Problem:
Lines in the data below that contain the word "negb" are to be copied.

Supplied records:
-----

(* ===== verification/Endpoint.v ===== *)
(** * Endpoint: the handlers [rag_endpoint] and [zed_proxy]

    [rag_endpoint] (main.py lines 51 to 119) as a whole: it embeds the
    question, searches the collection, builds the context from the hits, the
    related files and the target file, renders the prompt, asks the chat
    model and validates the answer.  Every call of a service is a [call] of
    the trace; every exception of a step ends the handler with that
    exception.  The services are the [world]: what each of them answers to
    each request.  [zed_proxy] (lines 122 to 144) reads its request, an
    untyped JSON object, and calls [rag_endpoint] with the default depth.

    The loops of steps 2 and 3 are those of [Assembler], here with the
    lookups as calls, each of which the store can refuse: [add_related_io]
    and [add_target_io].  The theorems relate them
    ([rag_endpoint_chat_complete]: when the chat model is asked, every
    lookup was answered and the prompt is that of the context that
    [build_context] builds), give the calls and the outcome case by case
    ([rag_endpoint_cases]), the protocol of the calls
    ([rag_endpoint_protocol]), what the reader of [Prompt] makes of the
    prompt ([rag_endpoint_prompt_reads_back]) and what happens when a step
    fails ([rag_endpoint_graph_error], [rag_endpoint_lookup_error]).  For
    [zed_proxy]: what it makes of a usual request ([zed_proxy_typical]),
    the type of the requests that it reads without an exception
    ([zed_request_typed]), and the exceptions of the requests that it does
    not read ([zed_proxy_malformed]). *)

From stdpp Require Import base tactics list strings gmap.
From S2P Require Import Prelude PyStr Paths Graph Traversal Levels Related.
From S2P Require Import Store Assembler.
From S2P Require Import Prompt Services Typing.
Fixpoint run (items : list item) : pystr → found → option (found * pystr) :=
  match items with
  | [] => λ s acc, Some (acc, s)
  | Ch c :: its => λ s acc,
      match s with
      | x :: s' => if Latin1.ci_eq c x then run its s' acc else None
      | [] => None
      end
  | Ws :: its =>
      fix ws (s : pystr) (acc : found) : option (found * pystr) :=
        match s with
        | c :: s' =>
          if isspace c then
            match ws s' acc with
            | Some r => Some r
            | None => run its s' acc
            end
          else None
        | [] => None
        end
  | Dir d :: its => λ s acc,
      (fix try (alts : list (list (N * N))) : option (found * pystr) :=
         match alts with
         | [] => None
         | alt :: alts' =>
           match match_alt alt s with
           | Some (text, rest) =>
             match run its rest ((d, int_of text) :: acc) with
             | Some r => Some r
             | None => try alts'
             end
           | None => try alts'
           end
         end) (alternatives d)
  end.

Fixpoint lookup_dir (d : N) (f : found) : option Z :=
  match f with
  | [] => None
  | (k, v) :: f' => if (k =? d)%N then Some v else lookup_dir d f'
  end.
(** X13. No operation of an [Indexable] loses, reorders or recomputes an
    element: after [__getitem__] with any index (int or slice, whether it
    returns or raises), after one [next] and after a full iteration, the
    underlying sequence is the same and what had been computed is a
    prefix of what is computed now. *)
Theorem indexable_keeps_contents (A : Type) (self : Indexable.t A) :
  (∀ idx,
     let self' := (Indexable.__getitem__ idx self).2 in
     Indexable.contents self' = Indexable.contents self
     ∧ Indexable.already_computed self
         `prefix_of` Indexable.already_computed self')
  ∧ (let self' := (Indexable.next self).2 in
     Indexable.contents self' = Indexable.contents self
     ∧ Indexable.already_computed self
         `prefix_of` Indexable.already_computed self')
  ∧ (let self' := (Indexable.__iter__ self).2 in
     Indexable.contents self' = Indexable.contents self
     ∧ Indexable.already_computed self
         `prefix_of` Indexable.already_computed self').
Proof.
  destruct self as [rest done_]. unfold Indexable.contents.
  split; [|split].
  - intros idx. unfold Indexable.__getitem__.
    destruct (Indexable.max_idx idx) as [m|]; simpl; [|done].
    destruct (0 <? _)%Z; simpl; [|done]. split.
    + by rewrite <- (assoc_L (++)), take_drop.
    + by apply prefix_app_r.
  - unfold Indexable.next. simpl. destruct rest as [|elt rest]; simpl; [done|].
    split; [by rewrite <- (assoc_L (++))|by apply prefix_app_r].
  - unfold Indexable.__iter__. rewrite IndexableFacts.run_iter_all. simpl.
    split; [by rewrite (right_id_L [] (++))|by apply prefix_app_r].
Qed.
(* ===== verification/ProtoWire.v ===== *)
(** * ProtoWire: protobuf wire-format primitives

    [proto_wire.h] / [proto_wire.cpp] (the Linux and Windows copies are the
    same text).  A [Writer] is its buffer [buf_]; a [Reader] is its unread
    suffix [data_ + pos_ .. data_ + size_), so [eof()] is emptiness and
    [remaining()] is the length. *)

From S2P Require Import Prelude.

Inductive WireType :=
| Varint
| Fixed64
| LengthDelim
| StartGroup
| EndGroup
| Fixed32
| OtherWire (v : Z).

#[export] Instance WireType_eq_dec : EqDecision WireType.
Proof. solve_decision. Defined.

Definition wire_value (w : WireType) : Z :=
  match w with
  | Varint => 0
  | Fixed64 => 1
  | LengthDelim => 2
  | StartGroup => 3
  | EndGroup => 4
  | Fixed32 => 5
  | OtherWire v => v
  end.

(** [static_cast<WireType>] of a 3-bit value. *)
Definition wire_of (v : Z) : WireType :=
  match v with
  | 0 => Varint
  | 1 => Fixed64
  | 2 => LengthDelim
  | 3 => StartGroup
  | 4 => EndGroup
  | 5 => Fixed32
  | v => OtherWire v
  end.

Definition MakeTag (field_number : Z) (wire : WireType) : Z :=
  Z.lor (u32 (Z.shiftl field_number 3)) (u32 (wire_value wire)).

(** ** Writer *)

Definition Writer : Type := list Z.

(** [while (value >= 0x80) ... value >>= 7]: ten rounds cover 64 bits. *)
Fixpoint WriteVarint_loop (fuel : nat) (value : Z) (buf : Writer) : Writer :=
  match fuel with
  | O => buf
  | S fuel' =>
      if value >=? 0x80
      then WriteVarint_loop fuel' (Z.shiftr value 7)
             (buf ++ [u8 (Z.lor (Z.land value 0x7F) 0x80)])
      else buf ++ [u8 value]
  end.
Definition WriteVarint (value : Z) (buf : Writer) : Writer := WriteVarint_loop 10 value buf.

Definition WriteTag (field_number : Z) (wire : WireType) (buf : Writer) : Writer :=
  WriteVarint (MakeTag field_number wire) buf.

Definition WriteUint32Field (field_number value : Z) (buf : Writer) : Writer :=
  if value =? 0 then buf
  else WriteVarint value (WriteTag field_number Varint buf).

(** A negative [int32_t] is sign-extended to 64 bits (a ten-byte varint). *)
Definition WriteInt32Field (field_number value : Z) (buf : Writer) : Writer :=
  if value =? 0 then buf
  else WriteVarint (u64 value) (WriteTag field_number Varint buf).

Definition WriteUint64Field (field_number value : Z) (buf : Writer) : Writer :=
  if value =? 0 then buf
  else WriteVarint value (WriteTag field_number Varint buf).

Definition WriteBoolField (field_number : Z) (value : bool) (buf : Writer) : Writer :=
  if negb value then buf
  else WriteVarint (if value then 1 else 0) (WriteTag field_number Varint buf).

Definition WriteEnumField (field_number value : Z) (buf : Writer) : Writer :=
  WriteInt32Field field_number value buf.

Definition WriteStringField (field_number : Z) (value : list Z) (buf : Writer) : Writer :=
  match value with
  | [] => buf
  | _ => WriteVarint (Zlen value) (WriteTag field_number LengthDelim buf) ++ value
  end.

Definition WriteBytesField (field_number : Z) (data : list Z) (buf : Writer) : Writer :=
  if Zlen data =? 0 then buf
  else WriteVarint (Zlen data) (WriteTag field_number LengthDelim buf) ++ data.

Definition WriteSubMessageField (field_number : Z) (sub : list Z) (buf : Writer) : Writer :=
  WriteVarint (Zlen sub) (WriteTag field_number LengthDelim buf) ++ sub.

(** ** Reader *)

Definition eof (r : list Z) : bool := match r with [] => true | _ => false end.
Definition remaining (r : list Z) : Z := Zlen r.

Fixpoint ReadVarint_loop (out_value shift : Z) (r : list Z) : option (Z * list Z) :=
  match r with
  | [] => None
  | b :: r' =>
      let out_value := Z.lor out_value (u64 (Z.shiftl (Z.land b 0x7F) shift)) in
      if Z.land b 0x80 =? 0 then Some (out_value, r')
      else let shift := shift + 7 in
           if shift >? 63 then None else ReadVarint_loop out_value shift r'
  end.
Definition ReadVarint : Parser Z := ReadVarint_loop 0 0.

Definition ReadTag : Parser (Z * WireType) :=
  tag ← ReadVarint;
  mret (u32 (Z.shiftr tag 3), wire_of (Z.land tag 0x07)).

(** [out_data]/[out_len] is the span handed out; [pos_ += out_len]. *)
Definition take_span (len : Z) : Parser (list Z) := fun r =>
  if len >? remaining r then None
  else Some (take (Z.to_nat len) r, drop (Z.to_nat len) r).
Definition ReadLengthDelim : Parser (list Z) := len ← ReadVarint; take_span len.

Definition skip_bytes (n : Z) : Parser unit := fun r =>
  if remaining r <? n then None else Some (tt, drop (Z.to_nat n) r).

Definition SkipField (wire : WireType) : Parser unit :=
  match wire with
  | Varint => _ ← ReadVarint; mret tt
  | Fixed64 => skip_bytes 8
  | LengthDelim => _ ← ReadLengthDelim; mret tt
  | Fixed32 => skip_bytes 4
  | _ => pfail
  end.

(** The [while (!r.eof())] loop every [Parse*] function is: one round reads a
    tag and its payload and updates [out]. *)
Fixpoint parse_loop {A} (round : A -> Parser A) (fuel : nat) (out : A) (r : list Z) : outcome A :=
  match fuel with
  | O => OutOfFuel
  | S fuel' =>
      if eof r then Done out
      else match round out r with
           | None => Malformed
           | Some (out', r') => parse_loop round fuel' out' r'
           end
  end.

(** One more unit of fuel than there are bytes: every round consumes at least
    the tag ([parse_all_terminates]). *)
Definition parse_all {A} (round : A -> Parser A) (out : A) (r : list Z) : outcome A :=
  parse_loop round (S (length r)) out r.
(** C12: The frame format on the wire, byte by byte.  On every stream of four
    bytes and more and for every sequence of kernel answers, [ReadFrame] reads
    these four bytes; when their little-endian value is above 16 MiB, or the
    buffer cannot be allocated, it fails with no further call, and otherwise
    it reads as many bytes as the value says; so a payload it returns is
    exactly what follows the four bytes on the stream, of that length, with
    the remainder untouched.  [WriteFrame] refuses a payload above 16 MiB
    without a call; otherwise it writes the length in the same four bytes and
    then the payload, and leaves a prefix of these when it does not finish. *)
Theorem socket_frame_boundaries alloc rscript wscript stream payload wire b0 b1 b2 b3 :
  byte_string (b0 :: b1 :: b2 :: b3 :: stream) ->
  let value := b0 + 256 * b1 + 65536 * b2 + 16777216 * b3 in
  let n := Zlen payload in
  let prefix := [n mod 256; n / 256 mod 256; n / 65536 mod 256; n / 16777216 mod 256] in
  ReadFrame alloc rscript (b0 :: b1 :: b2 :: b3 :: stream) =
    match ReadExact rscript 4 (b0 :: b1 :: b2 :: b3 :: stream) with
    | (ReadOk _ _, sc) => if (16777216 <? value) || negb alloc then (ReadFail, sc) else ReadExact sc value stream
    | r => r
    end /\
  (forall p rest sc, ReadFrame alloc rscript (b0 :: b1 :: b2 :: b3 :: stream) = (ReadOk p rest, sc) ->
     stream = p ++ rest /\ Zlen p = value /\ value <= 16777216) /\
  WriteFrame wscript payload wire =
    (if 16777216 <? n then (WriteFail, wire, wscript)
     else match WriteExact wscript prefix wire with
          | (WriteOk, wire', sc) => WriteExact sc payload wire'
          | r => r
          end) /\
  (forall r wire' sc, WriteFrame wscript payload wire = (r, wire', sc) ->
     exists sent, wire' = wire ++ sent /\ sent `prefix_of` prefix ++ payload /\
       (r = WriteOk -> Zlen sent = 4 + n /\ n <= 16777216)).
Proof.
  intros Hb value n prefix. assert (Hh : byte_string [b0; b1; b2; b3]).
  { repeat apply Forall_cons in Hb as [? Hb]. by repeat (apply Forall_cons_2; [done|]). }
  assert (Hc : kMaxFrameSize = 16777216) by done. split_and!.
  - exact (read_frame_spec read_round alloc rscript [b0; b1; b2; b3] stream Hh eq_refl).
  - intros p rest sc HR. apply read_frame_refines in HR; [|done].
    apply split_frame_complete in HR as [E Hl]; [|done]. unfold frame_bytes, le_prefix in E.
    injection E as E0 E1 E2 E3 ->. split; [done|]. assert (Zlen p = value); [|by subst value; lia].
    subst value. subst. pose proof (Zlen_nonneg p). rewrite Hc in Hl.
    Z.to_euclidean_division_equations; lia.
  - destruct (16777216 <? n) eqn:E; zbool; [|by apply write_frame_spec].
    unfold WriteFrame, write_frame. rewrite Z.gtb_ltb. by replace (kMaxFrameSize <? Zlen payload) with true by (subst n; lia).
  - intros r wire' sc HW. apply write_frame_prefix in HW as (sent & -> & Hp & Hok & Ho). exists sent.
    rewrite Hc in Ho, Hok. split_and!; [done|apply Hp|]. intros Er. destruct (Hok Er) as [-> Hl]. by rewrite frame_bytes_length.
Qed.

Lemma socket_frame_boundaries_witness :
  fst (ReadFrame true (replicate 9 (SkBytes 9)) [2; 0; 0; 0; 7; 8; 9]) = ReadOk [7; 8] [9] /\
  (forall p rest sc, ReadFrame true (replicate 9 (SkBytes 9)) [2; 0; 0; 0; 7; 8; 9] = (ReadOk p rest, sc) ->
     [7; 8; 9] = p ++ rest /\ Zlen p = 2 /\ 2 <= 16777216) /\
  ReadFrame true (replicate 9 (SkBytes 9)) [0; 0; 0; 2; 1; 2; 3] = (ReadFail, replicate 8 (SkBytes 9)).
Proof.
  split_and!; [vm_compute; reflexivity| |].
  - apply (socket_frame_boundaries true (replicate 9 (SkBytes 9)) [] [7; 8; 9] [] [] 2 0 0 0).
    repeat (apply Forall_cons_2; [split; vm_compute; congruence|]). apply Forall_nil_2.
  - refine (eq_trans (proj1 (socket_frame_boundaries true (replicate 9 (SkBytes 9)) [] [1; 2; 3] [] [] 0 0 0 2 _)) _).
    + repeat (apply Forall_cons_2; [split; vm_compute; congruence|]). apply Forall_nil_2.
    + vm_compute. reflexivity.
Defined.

-----

Written reply:
  if negb value then buf
    | (ReadOk _ _, sc) => if (16777216 <? value) || negb alloc then (ReadFail, sc) else ReadExact sc value stream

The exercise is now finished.